++++ RECORD EXTRACTS ++++

(* ===== verification/Prelude.v ===== *)
(** * Checkpoint and restart of a WebAssembly runtime

    This development models the part of the runtime that lets a running module
    move to another process: [abs_translation], [dump_runtime] and
    [restore_runtime] (src/core/iwasm/common/wasm_memory.c), the dump routines
    (common/wasm_dump.c), the restore routines (common/wasm_restore.c), the
    stack of frames (common/wasm_exec_env.h), and the interpreter that is moved:
    [wasm_interp_call_func_bytecode] with its checkpoint and restart
    (interpreter/wasm_interp_classic.c), [wasm_enlarge_memory]
    (interpreter/wasm_runtime.c), and the loader (interpreter/wasm_loader.c): the
    sections of a module, the check of function bodies
    ([wasm_loader_prepare_bytecode]), [wasm_loader_load] and [wasm_loader_unload],
    the search for the end of a block, the LEB128 reader.  The configuration is
    x86-64 Linux, classic interpreter, WASI on; AOT, multi-module, bulk memory,
    threads, reference types, SIMD and labels-as-values off.

    ** How the program works

    Every object the runtime allocates is recorded in the list [root_info] with
    its address, its kind and its offset from the base of the pool.  A
    checkpoint writes four files: pool_info.img, the table; dump.img, one record
    per object with each pointer written as an offset; frame.img, one record per
    interpreter frame; interp.img, the local variables of the interpreter.  A
    restart reads the table and allocates a block per object, reads the records
    into the blocks with the offsets looked up in the new table, allocates the
    frames again in the order of their old addresses, fills them, and reads the
    local variables.

    The interpreter looks for a signal before it dispatches an opcode; when there
    is one it stores its registers in the frame, writes the four files and ends
    the process.  A restarted process executes the opcode that was fetched and
    goes on in the same loop.

    The module comes from the loader: it cuts the binary into sections, copies each
    into a block, reads them in order into the structures of the module, looks for
    the stack, the heap and the allocator of the module among its exports, checks
    the bodies of the functions and rewrites some of their instructions.

    ** State and effects

    Memory is a finite map from addresses to bytes ([CMemory.mem]); structures
    are laid out by [CMemory.ctype], which computes the offsets and sizes the
    x86-64 ABI gives.  [PoolInfo.world] is the state of the process: memory, the
    table, the frames, the two image files and the statics of the two passes.
    [Prelude.M] is the monad of the code: a run ends with a result ([Ok]), with
    [exit(n)] ([Exited]), or has no meaning in C ([Stuck]: null dereference,
    read past a file, call through a null slot, fuel used up).

    The interpreter works in [Regs.R], the same monad over pairs of the local
    variables of the C function ([Regs.locals]) and the world.  What lies outside
    the sources is a parameter in the record [Interp.host]: the allocator and the
    functions of the embedder, [mem_allocator_migrate], the host functions a
    module imports, WASI, symbol lookup, and the bits of NaN results, which C
    leaves open.  A run of the loop takes a list of booleans, whether a signal is
    pending at each turn; its length is the number of turns ([Running] at the
    end of the list).

    ** Files

    - [Prelude]: machine integers, bytes, the monad, tactics.
    - [CMemory]: memory, regions, structure layout.
    - [WasmTypes]: the object kinds and structures (wasm_memory.h, wasm.h,
      wasm_runtime.h, wasm_interp.h, wasm_exec_env.h) and [set_data_size].
    - [PoolInfo], [Table]: the table, its operations, its invariant [table_ok].
    - [ExecEnv]: the stack of frames and the frame list of a restart.
    - [Memory]: [wasm_runtime_malloc/realloc/free], set-up and tear-down; the
      class [Allocator] is the contract the allocator below owes.
    - [Dump], [Restore]: one definition per routine of the two files.
    - [Format], [Codec]: a small language of record formats with its writer, its
      reader and its meaning, and the class [Codec t]: the routines of kind [t]
      write and read the format of [t].
    - [Records], [Searches]: the instances of [Codec], for kinds whose routines
      only copy and for kinds that search the module (names, imports, the block
      cache).
    - [Heap]: all records of a table, one after the other.
    - [Frames], [FrameImage]: one frame, all frames.
    - [Checkpoint], [TableImage]: [dump_runtime], [restore_runtime] and
      pool_info.img.
    - [Extents], [Migration], [Correctness]: objects stay in their blocks; the
      round trip of the whole heap.
    - [MemInit]: setting up and tearing down the memory front end.
    - [Opcodes]: the opcodes with their bytes, value types, label types.
    - [Numeric], [Float]: the arithmetic of the interpreter; integers as
      machine words, floats as bit patterns over SpecFloat. [FloatTrunc]: float to
      integer conversions against the exact integer part.
    - [Loop]: loops with a bound of 2^64 turns. [Leb]: the LEB128 readers of the
      interpreter and the loader, and the encodings they are specified by.
    - [FindBlock], [Blocks]: [wasm_loader_find_block_addr] with its cache, and the
      grammar of blocks it is proved against.
    - [MemGrow]: [wasm_enlarge_memory].
    - [Regs], [Macros]: the local variables and the macros of the interpreter
      (operand stack, label stack, frame registers, bounds check).
    - [DataOps], [NumericOps], [Control]: one handler per opcode.
    - [InterpState]: interp.img, checkpoint and restart of the registers.
    - [Moved], [Restart], [EndToEnd]: a whole migration. [Moved]: where each object
      and each of its fields is in the restored heap; [Restart]: the phases after
      the heap (frames, WASI, imports, registers) and that none of them disturbs
      another; [EndToEnd]: the theorem and a small process it is evaluated on.
    - [Interp]: call and return, dispatch, the loop, the entry from the host.
    - [Sample]: a module instance on which the theorems are evaluated.
    - [Schedule], [Steps], [IntOps], [MemOps], [Branch], [Functions], [Returns],
      [Entry], [Calls], [Grow]: theorems about the interpreter and the lemmas
      they share.
    - [Termination]: the loops over the image files end on every input.
    - [LoaderCtx], [Validate]: the check of a function body.  The first file has
      the context of the check (the types of the operands, the open blocks, the
      heap they are kept in) and the routines on it, the second the handlers, the
      loop and [wasm_loader_prepare_bytecode] with its rewriting of the code.
    - [Typing]: the specification of the check: the instructions the bytes stand
      for, and the validation algorithm of the WebAssembly specification with
      two variants, what the loader implements ([Loader]) and the specification
      without two rules that do not matter to safety ([Lenient]).
    - [Wp], [LoaderInv], [LoaderOps], [LoaderStep], [LoaderBlocks], [LoaderLoop]:
      the check implements the algorithm.  [wp] says what holds when a routine
      succeeds and when it fails; [inv] ties the context to the state of the
      algorithm; then the routines on the stacks, the instructions, the blocks,
      one turn of the loop and the function.
    - [Dialects]: how the three variants relate. [Validation]: the theorems.
    - [LoaderModule], [Sections], [LoadModule]: loading a module.  The first file has
      the module as a record whose arrays are blocks with their elements, the state
      ([LoaderModule.loading]: the loader of [LoaderCtx] and the module), readers and
      strings; the second one definition per [load_*] routine of a section; the
      third the loop over the sections, what is resolved behind them ([resolve],
      [prepare_function], [reset_memories]), [create_sections], [load],
      [wasm_loader_load] and [wasm_loader_unload].  An access outside a section or an
      array is [Stuck].
    - [LoadInv]: the invariant of loading ([load_ok]: which block belongs to whom) and
      the rules for reading, allocating and storing. [Loaded]: the specification,
      [module_ok].
    - [SectionProofs], [ImportProofs], [FunctionProofs]: each section meets it.
      [LoadProofs]: all sections, and the cutting of the binary. [FinishProofs],
      [CheckProofs], [ResetProofs]: what comes behind them. [Loading]: whole loads
      and unloading. [LoadTheorems]: the theorems, on a small heap and small modules
      the ones that are evaluated. [Utf8]: the names.

    ** What the theorems show

    - A migration: the state a checkpoint finds, if it is [migratable], comes back in
      a fresh process as [migrated] says.  WASI and symbol lookup are any that keep
      their contract ([wasi_contract]); [registers_misled] shows what happens when
      WASI does not.
    - Round trips: heap, table, frames, registers and single records come back
      as they were, up to the relocation of addresses.
    - Invariants: the table stays well formed; frames are sorted; offsets fit.
    - Safety and termination: a restore routine writes inside its block; every
      reading loop ends.
    - The check of function bodies: it always ends and gives its memory back; it
      accepts a body if and only if the algorithm does, in the loader's dialect,
      unless the heap refuses memory; what it accepts is well typed, only bytes
      of the body are rewritten, and the sizes it notes for the frame are enough;
      valid code without dead instructions is accepted.  The hypotheses are those
      of a module whose other sections are loaded ([module_wf], [func_wf]), a heap
      that never grants more than a gigabyte at once ([BoundedPool]: the counters
      have 32 bits) and code without the label 2^32 - 1 ([tame]), for which the
      check is wrong ([invalid_code_accepted]).
    - Loading: reading the sections of any bytes ends without a step out of the
      binary or of an array, and leaves a well-formed module ([module_ok]) and
      whatever was there before as it was; a module that is loaded is valid
      ([valid_module]); a module that is refused or unloaded leaves nothing but
      copies of bytes (the bodies of sections, code and data, which nothing frees)
      and, when it is refused, structures of sections.  The heap is any that grants
      a request outside its live blocks ([PlacedPool], with [BoundedPool]).  What
      comes behind the sections is right for modules that are [checkable]: the
      loader does not check that function types and globals are of value types
      ([value_types]), and reads outside the globals when the exported heap base is
      an imported one ([aux_own]); [imported_heap_base_read] and [wrongly_loaded] show
      what happens otherwise.
    - Errors: unknown records, pointers into the middle of an object, overlong
      arrays, stack overflow, and the places where the code loses information
      (the current global's address, a null [else_addr], names outside the
      string list, reference globals, the entry frame).
    - The interpreter: a checkpoint and a restart neither lose nor repeat an
      instruction; loads and stores stay inside the linear memory or trap;
      integer instructions and float to integer conversions compute the result
      of the WebAssembly specification; branches, calls, returns and
      [memory.grow] do what they promise to the operand stack, the label stack,
      the frames, the object table and the memory, and touch nothing else; the
      block search finds the end of the block of the grammar, with or without its
      cache; LEB128 readers and encodings agree.

    ** Fuel

    Loops over an image take the length of the image plus one as fuel, each turn
    reads at least one integer: [Termination] proves it is enough.  Searches
    through the string list and the imports take as fuel the number of objects
    in the table ([Dump.loop_fuel]); a list longer than that leaves the table.
    Loops of the interpreter and the block search whose bound is a length of the
    code run under [Loop.loop_pow], whose bound of 2^64 turns no 64-bit counter
    exceeds; LEB128 readers have the fuel of the longest encoding.  The check of a
    body has as fuel its size plus one, since every turn reads a byte:
    [LoaderLoop] proves that it is not used up.  [create_sections] has the size of the
    binary plus one, since every section has two bytes ([create_sections_ok]).

    ** Not modelled

    The allocator itself, the host functions, [wasm_runtime_init_wasi],
    [wasm_native_resolve_symbol] and the bits of NaN results are parameters.
    Floating-point fields of the images are the bytes they occupy.  Messages
    printed on the way are not part of the state.  Of the loader the routines for
    several modules, reference types, SIMD, bulk memory and the name section are
    off in this configuration; the heap of the loader is a table of blocks with a
    function that grants places, not the list of [PoolInfo].  The instantiation of
    a module, the AOT and fast interpreters, the embedding APIs and the host
    libraries are not modelled: a checkpoint and a restart happen after loading,
    in the classic interpreter.  The theorem on checkpoint and restart at a signal
    takes the state the restart reads back as given; that the images bring it back,
    at other addresses, is the theorem of [EndToEnd]. *)
From stdpp Require Import base gmap list numbers.
From Stdlib Require Import Strings.Byte ZArith Lia.

Declare Scope c_scope.
Delimit Scope c_scope with c.
#[global] Open Scope Z_scope.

++++

Every line containing the string "sizes" is required; copy each such line from the data.

    are laid out by [CMemory.ctype], which computes the offsets and sizes the
      of the body are rewritten, and the sizes it notes for the frame are enough;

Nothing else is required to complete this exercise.